NEXT GENERATION, PLEASE!
(reflection after participating in the Next Generation, Please! event at BOZAR -Brussels, on 24 March 2022)
I participated in the event “Next Generation,Please!”, organised by the Centre for Fine Arts / BOZAR in Brussels, in which I was acting as “the climatologist”. I was supposed to listen and give comments to proposals made by high school students for a festival that would mix climate science and art to express their awareness about climate change, but not only: issues like gender, inequality, activism, revolt in general also came up. It was exactly one month after the invasion of Putin into Ukraine.
Since a while, during similar events, I have been asking students why they were raising awareness about climate change. I asked them to be explicit and tell why they were doing what they were doing, which is not always an easy thing to do, but a prerequisite for being credible. I explained that for my generation, when we were in high school, there was no climate change problem yet. The first warnings had just appeared in the scientific literature, and more scientists, including myself, decided to dedicate a scientific career in studying this issue. It would take a few decades more before climate change was taking up by mainstream media and eventually by decision makers in industry and politics. So our generation had to realise that climate change was indeed a problem: realise in the very sense of making the issue a reality. For us scientists, who eventually understood how emissions of greenhouse gases were changing climate in a dangerous direction, it was only logical to conclude that something needed to be done about it. When I asked the students in Brussels why they thought climate change is important, they were startled: of course it is important, how can you doubt about this, we must act, change, it is our future, … . The students participating in the event were only a small sample of the Belgian youth, and possibly, since they were participating, they had a larger than average interest in the issue. But anyway, I came again to realise that these youngsters had heard about climate change all of their young lives; that the issue had been fed to them together with the mother milk, so to speak, and certainly school education had explained the issue rather well. If Greta Thunberg, 4 years ago already, had been able to create an avalanche in awareness among the youth, it is also because that youth was somehow prepared, consciously or unconsciously. That was my conclusion: we climatologists can now retire, or, if we are not ready for that, change jobs.

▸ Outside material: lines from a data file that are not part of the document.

(** C10, as stated, fails twice.  With the default answers the nested
    context holds a top-level ["EXT"], the dictionary of [EXT.cxx]; and of
    the flat keys [NAME] and [NAME.short] only the later one is found in
    the nested context, where [NAME] is a dictionary. *)
Lemma fixup_context_nesting_counterexample :
  ExampleSettings.get_context false []
  = Ok [("EXT", Dict [("cxx", Leaf (VStr ".cpp"))])]
  /\ ExampleSettings._fixup_context
       [("NAME", VStr "app"); ("NAME.short", VStr "a"); ("EXT", VStr ".cpp")]
     = Ok [("NAME", Dict [("short", Leaf (VStr "a"))]);
           ("EXT", Dict [("cxx", Leaf (VStr ".cpp"))])].
Proof. split; reflexivity. Qed.

Lemma fixup_context_nesting_witness :
  Chevron.walk ["EXT"; "cxx"]
    (Dict [("NAME", Leaf (VStr "app"));
           ("EXT", Dict [("cxx", Leaf (VStr ".cpp"))])])
  = Some (Leaf (VStr ".cpp")).
Proof.
  assert (Hnd : NoDup (PyDict.keys [("NAME", VStr "app");
                                    ("EXT", VStr ".cpp")])).
  { repeat constructor; simpl; intros H;
      repeat (destruct H as [H|H]; try discriminate H); exact H. }
  destruct (fixup_context_nesting ExampleSettings.defaults
              ExampleSettings.hidden ExampleSettings._build_fixup
              [("NAME", VStr "app"); ("EXT", VStr ".cpp")]
              (Interact._project_filter None) _ Hnd eq_refl)
    as [flat [Hflat [_ [_ [_ Hwalk]]]]].
  vm_compute in Hflat. injection Hflat as <-.
  refine (Hwalk _ "EXT.cxx" (VStr ".cpp") _).
  - intros k k' Hk Hk' Hne. simpl in Hk, Hk'.
    destruct Hk as [<-|[<-|[]]], Hk' as [<-|[<-|[]]];
      try reflexivity; now elim Hne.
  - simpl. tauto.
Defined.

(** * Further properties *)

(** ** [int] and [str] *)

Lemma all_chars_mem (p : ascii -> bool) (c : ascii) (s : string) :
  all_chars p s = true -> p c = false -> Str.mem c s = false.
Proof.
  induction s as [|a s IH]; cbn [all_chars Str.mem]; intros H Hc;
    [reflexivity|].
  apply andb_true_iff in H as [Ha Hs].
  rewrite (IH Hs Hc), orb_false_r.
  destruct (Ascii.eqb_spec a c) as [->|_]; [congruence|reflexivity].
Qed.

Lemma all_chars_append (p : ascii -> bool) (a b : string) :
  all_chars p (a ++ b) = all_chars p a && all_chars p b.
Proof.
  induction a as [|x a IH]; cbn [append all_chars]; [reflexivity|].
  now rewrite IH, andb_assoc.
Qed.

Lemma rev_acc_append (s acc : string) :
  Str.rev_acc s acc = Str.rev_acc s "" ++ acc.
Proof.
  revert acc. induction s as [|a s IH]; intros acc; cbn [Str.rev_acc].
  - reflexivity.
  - rewrite (IH (String a acc)), (IH (String a "")).
    now rewrite append_assoc.
Qed.

Lemma rev_append (a b : string) : Str.rev (a ++ b) = Str.rev b ++ Str.rev a.
Proof.
  unfold Str.rev. induction a as [|x a IH]; cbn [append Str.rev_acc].
  - now rewrite append_nil_r.
  - rewrite (rev_acc_append (a ++ b)), (rev_acc_append a), IH.
    now rewrite append_assoc.
Qed.

Lemma rev_involutive (s : string) : Str.rev (Str.rev s) = s.
Proof.
  induction s as [|a s IH]; [reflexivity|].
  change (String a s) with (String a "" ++ s) at 1.
  rewrite rev_append, rev_append, IH. reflexivity.
Qed.

Lemma all_chars_rev (p : ascii -> bool) (s : string) :
  all_chars p (Str.rev s) = all_chars p s.
Proof.
  induction s as [|a s IH]; [reflexivity|].
  change (String a s) with (String a "" ++ s) at 1.
  rewrite rev_append, all_chars_append, IH. cbn. 
  now rewrite andb_true_r, andb_comm.
Qed.

Lemma lstrip_no_space (s : string) :
  all_chars (fun a => negb (PyInt.is_space a)) s = true ->
  PyInt.lstrip s = s.
Proof.
  destruct s as [|a s]; cbn [all_chars PyInt.lstrip]; [reflexivity|].
  intros H. apply andb_true_iff in H as [Ha _].
  apply negb_true_iff in Ha. now rewrite Ha.
Qed.

Lemma strip_no_space (s : string) :
  all_chars (fun a => negb (PyInt.is_space a)) s = true ->
  PyInt.strip s = s.
Proof.
  intros H. unfold PyInt.strip.
  rewrite (lstrip_no_space s H), lstrip_no_space, rev_involutive;
    [reflexivity|now rewrite all_chars_rev].
Qed.

Lemma all_chars_impl (p q : ascii -> bool) (s : string) :
  (forall a, p a = true -> q a = true) ->
  all_chars p s = true -> all_chars q s = true.
Proof.
  intros Hpq. induction s as [|a s IH]; cbn [all_chars]; [reflexivity|].
  intros H. apply andb_true_iff in H as [Ha Hs].
  now rewrite (Hpq a Ha), (IH Hs).
Qed.

Lemma digit_not_space (a : ascii) :
  is_digit a = true -> negb (PyInt.is_space a) = true.
Proof.
  unfold PyInt.is_space. cbn [existsb]. intros H.
  repeat match goal with
         | |- context [Ascii.eqb a ?c] =>
             destruct (Ascii.eqb_spec a c) as [->|_];
             [vm_compute in H; discriminate H|]
         end.
  reflexivity.
Qed.

Lemma string_of_uint_digits (d : Decimal.uint) :
  all_chars is_digit (NilEmpty.string_of_uint d) = true.
Proof.
  induction d as [|d IH|d IH|d IH|d IH|d IH|d IH|d IH|d IH|d IH|d IH];
    [reflexivity|..];
    cbn [NilEmpty.string_of_uint all_chars]; rewrite IH; reflexivity.
Qed.

Lemma digits_string_of_uint (d : Decimal.uint) (acc : Z) (prev : bool) :
  PyInt.digits (NilEmpty.string_of_uint d) acc prev
  = match d with
    | Decimal.Nil => if prev then Some acc else None
    | _ => Some (uint_value d acc)
    end.
Proof.
  revert acc prev.
  induction d as [|d IH|d IH|d IH|d IH|d IH|d IH|d IH|d IH|d IH|d IH];
    intros acc prev; [reflexivity|..];
    cbn [NilEmpty.string_of_uint PyInt.digits uint_value];
    match goal with
    | |- context [PyInt.digit ?c] =>
        change (PyInt.digit c) with (Some (Z.of_nat (nat_of_ascii c) - 48)%Z)
    end;
    cbn [nat_of_ascii]; rewrite IH; destruct d; reflexivity.
Qed.

Lemma uint_value_of_uint_acc (d : Decimal.uint) (acc : positive) :
  uint_value d (Z.pos acc) = Z.pos (Pos.of_uint_acc d acc).
Proof.
  revert acc.
  induction d as [|d IH|d IH|d IH|d IH|d IH|d IH|d IH|d IH|d IH|d IH];
    intros acc; [reflexivity|..];
    cbn [uint_value Pos.of_uint_acc]; rewrite <- IH; f_equal;
    change (Pos.mul _ acc) with (10 * acc)%positive; lia.
Qed.

Lemma uint_value_of_uint (d : Decimal.uint) :
  uint_value d 0 = Z.of_N (Pos.of_uint d).
Proof.
  induction d as [|d IH|d IH|d IH|d IH|d IH|d IH|d IH|d IH|d IH|d IH];
    [reflexivity|exact IH|..];
    cbn [uint_value Pos.of_uint Z.of_N];
    rewrite <- uint_value_of_uint_acc; reflexivity.
Qed.

Lemma uint_value_to_uint (p : positive) :
  uint_value (Pos.to_uint p) 0 = Z.pos p.
Proof.
  now rewrite uint_value_of_uint, DecimalPos.Unsigned.of_to.
Qed.

Lemma digits_to_uint (p : positive) :
  PyInt.digits (NilZero.string_of_uint (Pos.to_uint p)) 0 false
  = Some (Z.pos p).
Proof.
  pose proof (DecimalPos.Unsigned.to_uint_nonnil p) as Hnil.
  unfold NilZero.string_of_uint.
  rewrite <- (uint_value_to_uint p).
  destruct (Pos.to_uint p) eqn:E; try congruence;
    rewrite <- E, digits_string_of_uint, E; reflexivity.
Qed.

Lemma str_chars (n : Z) :
  all_chars (fun a => is_digit a || Ascii.eqb a "-") (PyInt.str n) = true
  /\ ((0 <= n)%Z -> all_chars is_digit (PyInt.str n) = true).
Proof.
  assert (Hu : forall d,
             all_chars is_digit (NilZero.string_of_uint d) = true).
  { intros d. unfold NilZero.string_of_uint.
    destruct d; try apply string_of_uint_digits. reflexivity. }
  unfold PyInt.str. destruct n as [|p|p]; cbn [Z.to_int NilZero.string_of_int].
  - split; reflexivity.
  - split; [|intros _; apply Hu].
    eapply all_chars_impl; [|apply Hu]. intros a ->. reflexivity.
  - split; [|lia]. cbn [all_chars].
    replace (is_digit "-" || Ascii.eqb "-" "-") with true by reflexivity.
    eapply all_chars_impl; [|apply Hu]. intros a ->. reflexivity.
Qed.

(** [int(str(n))] is [n]. *)
Lemma int_str (n : Z) : PyInt.int (PyInt.str n) = Ok n.
Proof.
  unfold PyInt.int. rewrite strip_no_space.
  2:{ eapply all_chars_impl; [|apply (proj1 (str_chars n))].
      intros a H. apply orb_true_iff in H as [H|H].
      - now apply digit_not_space.
      - apply Ascii.eqb_eq in H. now subst. }
  unfold PyInt.str. destruct n as [|p|p]; cbn [Z.to_int NilZero.string_of_int].
  - reflexivity.
  - pose proof (digits_to_uint p) as Hd.
    pose proof (proj2 (str_chars (Z.pos p))) as Hc.
    unfold PyInt.str in Hc. cbn [Z.to_int NilZero.string_of_int] in Hc.
    specialize (Hc ltac:(lia)).
    destruct (NilZero.string_of_uint (Pos.to_uint p)) as [|a s] eqn:E.
    + discriminate Hd.
    + cbn [all_chars] in Hc. apply andb_true_iff in Hc as [Ha _].
      destruct (Ascii.eqb_spec a "+") as [->|Hplus];
        [vm_compute in Ha; discriminate Ha|].
      destruct (Ascii.eqb_spec a "-") as [->|Hminus];
        [vm_compute in Ha; discriminate Ha|].
      assert (Hbody : match PyInt.digits (String a s) 0 false with
                      | Some n => Ok (1 * n)%Z
                      | None => Raise ValueError
                      end = Ok (Z.pos p)).
      { rewrite Hd. reflexivity. }
      destruct a as [[] [] [] [] [] [] [] []]; try exact Hbody;
        congruence.
  - rewrite digits_to_uint. f_equal.
Qed.

(** ** Splitting and joining *)

Lemma split_no_sep (c : ascii) (s : string) :
  Str.mem c s = false -> Str.split c s = [s].
Proof.
  intros H. unfold Str.split.
  assert (Haux : Str.split_aux c s = (s, [])).
  { induction s as [|a s IH]; [reflexivity|].
    cbn [Str.mem] in H. apply orb_false_iff in H as [Ha Hs].
    cbn [Str.split_aux]. now rewrite (IH Hs), Ha. }
  now rewrite Haux.
Qed.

And that is what I decided to do after the event in Brussels, where I was invited as “the climatologist” but also as the representative of the previous generation. During the discussions the students openly said that they would no longer live the way their parents had lived. I was sitting there and did not even smile. They were right: our generation could as well be scrapped, next generation please! But rather than being scrapped by these youngsters, I prefer to scrap myself as “the climatologist”. The climatologists, those who have understood how the climate system works and how we are changing it, had indeed done their job, and done it well. Solving the problem is now a task for many different sorts of people. I will not retire, only change job and continue as an “extended climatologist” as I called myself once, or, which is actually the case, as the director of the Museum of Anthropocene Technology, which allows me to deal with the issues of our times through objects rather than words.